— Task directions —
Count up the lines below where the word "true" shows up, and respond with the number alone.

-------

Lemma lsm_is_map_witness :
  let s := foldl (run_op (host := LittleEndian) (fun _ => true)) (create_tree (chars "d"), ∅) sample_ops in
  get_key (host := LittleEndian) (chars "a") s = None /\ get_key (host := LittleEndian) (chars "b") s = Some (chars "5") /\
  get_key (host := LittleEndian) (chars "c") s = None /\ get_key (host := LittleEndian) (chars "d") s = Some (chars "4").
Proof.
  pose proof (lsm_is_map LittleEndian (fun _ => true) (chars "d") sample_ops (fun _ => eq_refl) sample_ops_ok) as H.
  split_and!; (etransitivity; [apply H; vm_compute; discriminate | vm_compute; reflexivity]).
Defined.

Lemma sstable_roundtrip_witness :
  decode (host := BigEndian) (encode (host := BigEndian) [(chars "k", chars "v"); (chars "l", [])]) =
  [(chars "k", chars "v"); (chars "l", [])].
Proof. apply (sstable_roundtrip BigEndian). repeat constructor. Defined.

Lemma reopened_same_witness :
  let (t, fs) := foldl (run_op (host := LittleEndian) (fun _ => true)) (create_tree (chars "d"), ∅) sample_ops in
  let t' := open_tree (chars "d") (file_names 1) in
  sstablePaths_ t' = sstablePaths_ t /\ sstableCount_ t' = sstableCount_ t /\
  forall key, table_find key (memtable_ t) = None ->
    get_key (host := LittleEndian) key (t', fs) = get_key (host := LittleEndian) key (t, fs).
Proof.
  pose proof (reopened_same LittleEndian (fun _ => true) (chars "d") sample_ops (file_names 1)
    (fun _ => eq_refl) sample_ops_ok ltac:(vm_compute; discriminate)) as H.
  assert (Hcount : sstableCount_ (foldl (run_op (host := LittleEndian) (fun _ => true)) (create_tree (chars "d"), ∅) sample_ops).1 = 1)
    by (vm_compute; reflexivity).
  destruct (foldl _ _ sample_ops) as [t fs]. cbn [fst] in Hcount. apply H. rewrite Hcount. reflexivity.
Defined.

Lemma failed_flush_loses_witness :
  let t := mkLSM [(chars "a", chars "1"); (chars "b", chars "2"); (chars "c", chars "3")] (chars "d") 0 [] in
  get_key (host := LittleEndian) (chars "a") (put_key (host := LittleEndian) (fun _ => false) (chars "d") (chars "4") (t, ∅)) = None.
Proof.
  pose proof (failed_flush_loses LittleEndian (fun _ => false)
    (mkLSM [(chars "a", chars "1"); (chars "b", chars "2"); (chars "c", chars "3")] (chars "d") 0 [])
    ∅ (chars "d") (chars "4") (chars "a")) as H.
  apply H; [vm_compute; lia | reflexivity].
Defined.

-------

— Solution below —
5